[Saved entries]
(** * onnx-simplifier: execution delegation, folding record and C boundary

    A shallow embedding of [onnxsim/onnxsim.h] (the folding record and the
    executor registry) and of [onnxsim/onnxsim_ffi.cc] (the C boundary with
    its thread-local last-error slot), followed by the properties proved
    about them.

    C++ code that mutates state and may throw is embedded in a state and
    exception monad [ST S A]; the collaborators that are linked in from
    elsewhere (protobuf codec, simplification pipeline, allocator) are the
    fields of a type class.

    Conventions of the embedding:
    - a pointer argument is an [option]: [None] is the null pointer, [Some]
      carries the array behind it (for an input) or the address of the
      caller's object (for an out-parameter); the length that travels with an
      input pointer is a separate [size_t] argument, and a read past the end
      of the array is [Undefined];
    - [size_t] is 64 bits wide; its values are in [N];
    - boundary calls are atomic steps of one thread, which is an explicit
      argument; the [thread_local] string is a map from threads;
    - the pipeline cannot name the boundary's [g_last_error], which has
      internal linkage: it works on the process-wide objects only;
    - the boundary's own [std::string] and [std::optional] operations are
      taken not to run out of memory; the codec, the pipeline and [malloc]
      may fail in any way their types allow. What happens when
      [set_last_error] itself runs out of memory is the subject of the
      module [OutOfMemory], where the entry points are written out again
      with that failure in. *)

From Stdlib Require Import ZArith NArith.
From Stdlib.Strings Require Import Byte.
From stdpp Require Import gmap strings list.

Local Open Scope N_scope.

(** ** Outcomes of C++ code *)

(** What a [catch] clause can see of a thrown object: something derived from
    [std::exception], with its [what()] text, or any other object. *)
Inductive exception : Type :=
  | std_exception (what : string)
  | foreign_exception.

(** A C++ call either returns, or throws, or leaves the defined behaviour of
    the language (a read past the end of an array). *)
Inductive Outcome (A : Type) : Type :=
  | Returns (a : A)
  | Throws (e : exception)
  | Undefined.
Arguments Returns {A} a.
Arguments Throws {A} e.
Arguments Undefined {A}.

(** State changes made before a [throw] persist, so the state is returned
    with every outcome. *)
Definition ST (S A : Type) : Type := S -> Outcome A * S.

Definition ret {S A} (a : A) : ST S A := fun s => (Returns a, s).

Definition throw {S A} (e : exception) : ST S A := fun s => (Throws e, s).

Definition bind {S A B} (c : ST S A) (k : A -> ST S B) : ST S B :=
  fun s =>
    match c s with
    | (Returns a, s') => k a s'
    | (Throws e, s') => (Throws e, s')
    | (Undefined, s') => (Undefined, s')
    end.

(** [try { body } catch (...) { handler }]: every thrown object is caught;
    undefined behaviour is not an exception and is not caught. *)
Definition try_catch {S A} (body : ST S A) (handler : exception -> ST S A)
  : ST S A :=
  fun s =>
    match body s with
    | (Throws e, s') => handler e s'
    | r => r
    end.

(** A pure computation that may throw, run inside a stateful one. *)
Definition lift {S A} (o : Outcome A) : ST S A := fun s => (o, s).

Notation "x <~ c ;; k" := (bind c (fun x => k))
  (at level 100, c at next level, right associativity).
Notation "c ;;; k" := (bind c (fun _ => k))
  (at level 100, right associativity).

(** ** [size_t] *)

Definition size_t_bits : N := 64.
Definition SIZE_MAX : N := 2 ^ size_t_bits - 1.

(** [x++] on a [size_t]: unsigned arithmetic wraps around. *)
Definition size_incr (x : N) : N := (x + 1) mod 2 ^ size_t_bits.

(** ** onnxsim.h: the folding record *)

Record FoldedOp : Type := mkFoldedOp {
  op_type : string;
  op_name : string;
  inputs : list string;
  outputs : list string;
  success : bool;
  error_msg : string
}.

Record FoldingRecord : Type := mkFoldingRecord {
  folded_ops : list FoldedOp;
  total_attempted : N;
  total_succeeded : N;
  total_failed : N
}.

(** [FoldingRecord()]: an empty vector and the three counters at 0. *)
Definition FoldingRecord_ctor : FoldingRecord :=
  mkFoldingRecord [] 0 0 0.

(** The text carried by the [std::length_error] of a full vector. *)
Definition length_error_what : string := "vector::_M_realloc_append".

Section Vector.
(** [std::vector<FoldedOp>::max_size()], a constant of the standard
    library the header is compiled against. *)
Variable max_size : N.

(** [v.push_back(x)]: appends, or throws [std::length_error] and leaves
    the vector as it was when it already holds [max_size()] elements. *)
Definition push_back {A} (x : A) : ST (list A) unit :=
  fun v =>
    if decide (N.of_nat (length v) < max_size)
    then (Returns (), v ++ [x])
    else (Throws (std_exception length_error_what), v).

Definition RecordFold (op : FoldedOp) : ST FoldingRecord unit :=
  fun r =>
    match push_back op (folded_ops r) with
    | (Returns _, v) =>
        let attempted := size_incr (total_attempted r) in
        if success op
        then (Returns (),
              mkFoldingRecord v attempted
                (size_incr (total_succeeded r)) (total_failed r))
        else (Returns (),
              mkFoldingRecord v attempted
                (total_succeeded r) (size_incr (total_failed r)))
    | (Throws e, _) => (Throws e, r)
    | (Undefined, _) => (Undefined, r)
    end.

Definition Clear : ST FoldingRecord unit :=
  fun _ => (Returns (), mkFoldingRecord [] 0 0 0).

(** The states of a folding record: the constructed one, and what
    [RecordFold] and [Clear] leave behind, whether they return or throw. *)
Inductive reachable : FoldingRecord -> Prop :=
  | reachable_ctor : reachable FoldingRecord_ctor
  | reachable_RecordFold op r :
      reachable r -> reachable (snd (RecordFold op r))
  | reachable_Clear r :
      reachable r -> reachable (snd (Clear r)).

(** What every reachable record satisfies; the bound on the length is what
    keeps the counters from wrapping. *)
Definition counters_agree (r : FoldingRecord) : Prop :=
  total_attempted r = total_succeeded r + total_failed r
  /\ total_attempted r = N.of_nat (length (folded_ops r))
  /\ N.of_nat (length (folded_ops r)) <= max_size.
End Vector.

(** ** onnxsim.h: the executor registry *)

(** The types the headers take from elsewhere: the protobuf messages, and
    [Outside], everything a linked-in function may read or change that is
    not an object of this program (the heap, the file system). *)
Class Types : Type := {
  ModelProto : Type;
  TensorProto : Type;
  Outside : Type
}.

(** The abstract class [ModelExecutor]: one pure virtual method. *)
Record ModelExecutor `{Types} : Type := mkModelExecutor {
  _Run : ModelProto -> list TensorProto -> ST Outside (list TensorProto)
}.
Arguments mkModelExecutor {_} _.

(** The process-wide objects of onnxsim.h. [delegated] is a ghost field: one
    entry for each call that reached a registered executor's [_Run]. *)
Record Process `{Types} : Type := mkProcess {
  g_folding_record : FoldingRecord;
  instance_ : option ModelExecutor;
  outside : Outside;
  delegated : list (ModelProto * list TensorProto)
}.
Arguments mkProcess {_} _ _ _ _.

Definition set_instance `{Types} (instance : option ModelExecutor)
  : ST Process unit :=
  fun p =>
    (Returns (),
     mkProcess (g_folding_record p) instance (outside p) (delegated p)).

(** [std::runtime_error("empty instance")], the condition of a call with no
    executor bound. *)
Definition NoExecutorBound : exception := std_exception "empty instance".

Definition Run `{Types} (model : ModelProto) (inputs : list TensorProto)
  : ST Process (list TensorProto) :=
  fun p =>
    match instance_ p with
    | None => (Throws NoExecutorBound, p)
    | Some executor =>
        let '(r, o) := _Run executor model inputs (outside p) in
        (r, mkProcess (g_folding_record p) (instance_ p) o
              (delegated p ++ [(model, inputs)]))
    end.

What the task asks: From the data above, output only the lines between the line containing "Definition ST (S" and the line containing "s') => (Throws e, s')", inclusive, exactly as written.

Answer to the exercise:
Definition ST (S A : Type) : Type := S -> Outcome A * S.

Definition ret {S A} (a : A) : ST S A := fun s => (Returns a, s).

Definition throw {S A} (e : exception) : ST S A := fun s => (Throws e, s).

Definition bind {S A B} (c : ST S A) (k : A -> ST S B) : ST S B :=
  fun s =>
    match c s with
    | (Returns a, s') => k a s'
    | (Throws e, s') => (Throws e, s')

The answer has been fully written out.